*EXERCISE DESCRIPTION*
Each line in the listing below that holds "option" should be counted; reply with that number only.

*EXTRACTED DATA*
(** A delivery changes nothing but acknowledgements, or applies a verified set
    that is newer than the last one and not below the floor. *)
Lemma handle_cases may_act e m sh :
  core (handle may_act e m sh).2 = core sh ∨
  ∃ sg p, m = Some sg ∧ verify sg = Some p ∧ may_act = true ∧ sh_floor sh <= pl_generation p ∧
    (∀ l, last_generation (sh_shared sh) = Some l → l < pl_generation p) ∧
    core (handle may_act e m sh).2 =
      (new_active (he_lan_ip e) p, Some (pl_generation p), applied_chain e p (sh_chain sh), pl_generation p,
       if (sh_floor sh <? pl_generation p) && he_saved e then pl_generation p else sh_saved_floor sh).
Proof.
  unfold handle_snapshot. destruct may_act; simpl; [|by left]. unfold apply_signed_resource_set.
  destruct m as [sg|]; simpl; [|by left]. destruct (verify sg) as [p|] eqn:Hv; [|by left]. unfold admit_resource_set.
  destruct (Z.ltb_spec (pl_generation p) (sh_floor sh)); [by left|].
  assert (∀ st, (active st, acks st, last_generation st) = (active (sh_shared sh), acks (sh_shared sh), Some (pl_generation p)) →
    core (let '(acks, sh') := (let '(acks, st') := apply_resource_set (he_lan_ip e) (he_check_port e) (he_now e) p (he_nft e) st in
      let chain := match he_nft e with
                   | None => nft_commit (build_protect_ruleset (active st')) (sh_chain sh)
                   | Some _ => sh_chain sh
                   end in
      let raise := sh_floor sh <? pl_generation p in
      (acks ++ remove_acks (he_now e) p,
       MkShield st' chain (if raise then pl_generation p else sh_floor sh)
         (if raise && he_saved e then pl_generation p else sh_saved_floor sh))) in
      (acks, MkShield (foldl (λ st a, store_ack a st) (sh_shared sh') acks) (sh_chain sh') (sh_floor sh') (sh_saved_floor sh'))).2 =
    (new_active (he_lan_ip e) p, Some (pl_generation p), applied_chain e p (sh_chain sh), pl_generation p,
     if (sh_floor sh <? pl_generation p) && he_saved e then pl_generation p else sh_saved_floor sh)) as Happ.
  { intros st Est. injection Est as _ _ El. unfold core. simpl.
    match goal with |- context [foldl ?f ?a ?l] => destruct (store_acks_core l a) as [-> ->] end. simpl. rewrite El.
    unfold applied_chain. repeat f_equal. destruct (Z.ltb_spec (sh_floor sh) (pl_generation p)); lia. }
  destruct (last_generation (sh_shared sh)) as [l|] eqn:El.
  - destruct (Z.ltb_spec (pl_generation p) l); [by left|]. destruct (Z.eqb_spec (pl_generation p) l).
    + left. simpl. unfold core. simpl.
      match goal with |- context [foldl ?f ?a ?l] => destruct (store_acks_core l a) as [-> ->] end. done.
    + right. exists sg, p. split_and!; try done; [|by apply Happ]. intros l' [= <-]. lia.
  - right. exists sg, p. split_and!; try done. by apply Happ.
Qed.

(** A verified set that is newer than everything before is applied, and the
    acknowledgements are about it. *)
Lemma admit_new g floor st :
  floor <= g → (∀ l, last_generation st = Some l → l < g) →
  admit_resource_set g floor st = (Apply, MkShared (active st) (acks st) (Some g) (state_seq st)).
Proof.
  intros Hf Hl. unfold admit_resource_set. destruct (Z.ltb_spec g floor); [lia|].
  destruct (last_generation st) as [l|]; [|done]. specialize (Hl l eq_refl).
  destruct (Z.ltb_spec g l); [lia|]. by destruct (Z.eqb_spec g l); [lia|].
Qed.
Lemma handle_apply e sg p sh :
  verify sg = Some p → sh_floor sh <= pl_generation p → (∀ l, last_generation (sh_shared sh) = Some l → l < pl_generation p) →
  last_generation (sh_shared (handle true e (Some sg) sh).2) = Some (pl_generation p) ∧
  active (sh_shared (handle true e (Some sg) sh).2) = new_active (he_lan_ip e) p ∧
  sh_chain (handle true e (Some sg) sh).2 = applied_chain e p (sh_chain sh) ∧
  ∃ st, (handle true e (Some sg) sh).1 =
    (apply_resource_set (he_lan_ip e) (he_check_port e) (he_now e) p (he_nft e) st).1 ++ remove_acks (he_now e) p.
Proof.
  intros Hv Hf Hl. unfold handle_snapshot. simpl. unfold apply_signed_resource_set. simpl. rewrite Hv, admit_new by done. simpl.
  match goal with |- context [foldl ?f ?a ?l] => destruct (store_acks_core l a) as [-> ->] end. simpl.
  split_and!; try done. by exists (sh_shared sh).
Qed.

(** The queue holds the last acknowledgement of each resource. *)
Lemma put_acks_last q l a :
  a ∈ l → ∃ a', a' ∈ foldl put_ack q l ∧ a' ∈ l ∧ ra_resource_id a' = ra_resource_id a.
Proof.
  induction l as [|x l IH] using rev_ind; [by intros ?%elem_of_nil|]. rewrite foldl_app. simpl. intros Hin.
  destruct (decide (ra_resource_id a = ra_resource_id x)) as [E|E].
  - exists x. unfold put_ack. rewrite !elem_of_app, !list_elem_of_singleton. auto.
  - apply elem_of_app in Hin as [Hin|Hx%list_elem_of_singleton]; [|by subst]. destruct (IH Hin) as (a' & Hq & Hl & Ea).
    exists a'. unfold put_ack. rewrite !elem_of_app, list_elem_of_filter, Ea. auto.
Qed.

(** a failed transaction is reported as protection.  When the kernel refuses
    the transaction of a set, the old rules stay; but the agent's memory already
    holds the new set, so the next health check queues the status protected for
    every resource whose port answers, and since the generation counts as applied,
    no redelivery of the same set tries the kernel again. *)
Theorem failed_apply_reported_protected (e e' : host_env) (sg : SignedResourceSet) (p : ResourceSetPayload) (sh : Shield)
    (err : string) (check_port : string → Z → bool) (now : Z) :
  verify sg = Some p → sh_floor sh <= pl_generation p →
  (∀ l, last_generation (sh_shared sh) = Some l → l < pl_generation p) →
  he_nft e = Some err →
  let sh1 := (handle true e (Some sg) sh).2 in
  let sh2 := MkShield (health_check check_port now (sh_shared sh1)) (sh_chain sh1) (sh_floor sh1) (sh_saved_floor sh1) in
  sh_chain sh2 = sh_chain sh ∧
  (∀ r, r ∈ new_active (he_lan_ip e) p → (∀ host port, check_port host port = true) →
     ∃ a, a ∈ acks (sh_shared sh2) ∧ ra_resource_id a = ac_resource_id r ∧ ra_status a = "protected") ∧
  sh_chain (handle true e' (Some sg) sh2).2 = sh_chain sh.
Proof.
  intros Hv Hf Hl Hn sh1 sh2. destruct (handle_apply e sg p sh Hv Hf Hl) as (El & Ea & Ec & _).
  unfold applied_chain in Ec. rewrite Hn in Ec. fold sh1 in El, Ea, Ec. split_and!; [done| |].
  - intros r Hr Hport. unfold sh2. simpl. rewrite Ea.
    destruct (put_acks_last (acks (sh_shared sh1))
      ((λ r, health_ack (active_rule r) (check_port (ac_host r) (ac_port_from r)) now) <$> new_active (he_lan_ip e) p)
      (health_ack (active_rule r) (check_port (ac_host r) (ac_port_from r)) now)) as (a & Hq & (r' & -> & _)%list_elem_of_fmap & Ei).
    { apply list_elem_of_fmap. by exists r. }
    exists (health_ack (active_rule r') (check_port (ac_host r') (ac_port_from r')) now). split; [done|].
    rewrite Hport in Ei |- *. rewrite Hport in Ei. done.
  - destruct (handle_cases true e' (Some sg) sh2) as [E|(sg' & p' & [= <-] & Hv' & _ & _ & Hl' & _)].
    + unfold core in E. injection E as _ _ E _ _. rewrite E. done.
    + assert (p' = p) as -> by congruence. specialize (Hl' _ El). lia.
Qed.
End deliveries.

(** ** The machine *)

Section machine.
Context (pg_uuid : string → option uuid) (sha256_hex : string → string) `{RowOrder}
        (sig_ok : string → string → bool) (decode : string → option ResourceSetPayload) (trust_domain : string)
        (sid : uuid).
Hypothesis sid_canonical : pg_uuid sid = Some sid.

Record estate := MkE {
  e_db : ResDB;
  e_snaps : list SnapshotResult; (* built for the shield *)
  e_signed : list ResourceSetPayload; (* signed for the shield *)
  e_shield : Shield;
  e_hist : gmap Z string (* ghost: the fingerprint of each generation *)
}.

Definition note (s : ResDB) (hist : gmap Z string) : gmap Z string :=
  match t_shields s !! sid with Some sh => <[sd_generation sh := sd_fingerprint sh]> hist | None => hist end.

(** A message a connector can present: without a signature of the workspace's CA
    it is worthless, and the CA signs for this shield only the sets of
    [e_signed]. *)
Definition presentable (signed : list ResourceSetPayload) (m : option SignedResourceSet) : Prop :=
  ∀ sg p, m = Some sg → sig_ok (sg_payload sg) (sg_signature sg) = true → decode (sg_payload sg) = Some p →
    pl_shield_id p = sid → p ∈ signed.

*WRITTEN RESPONSE*
3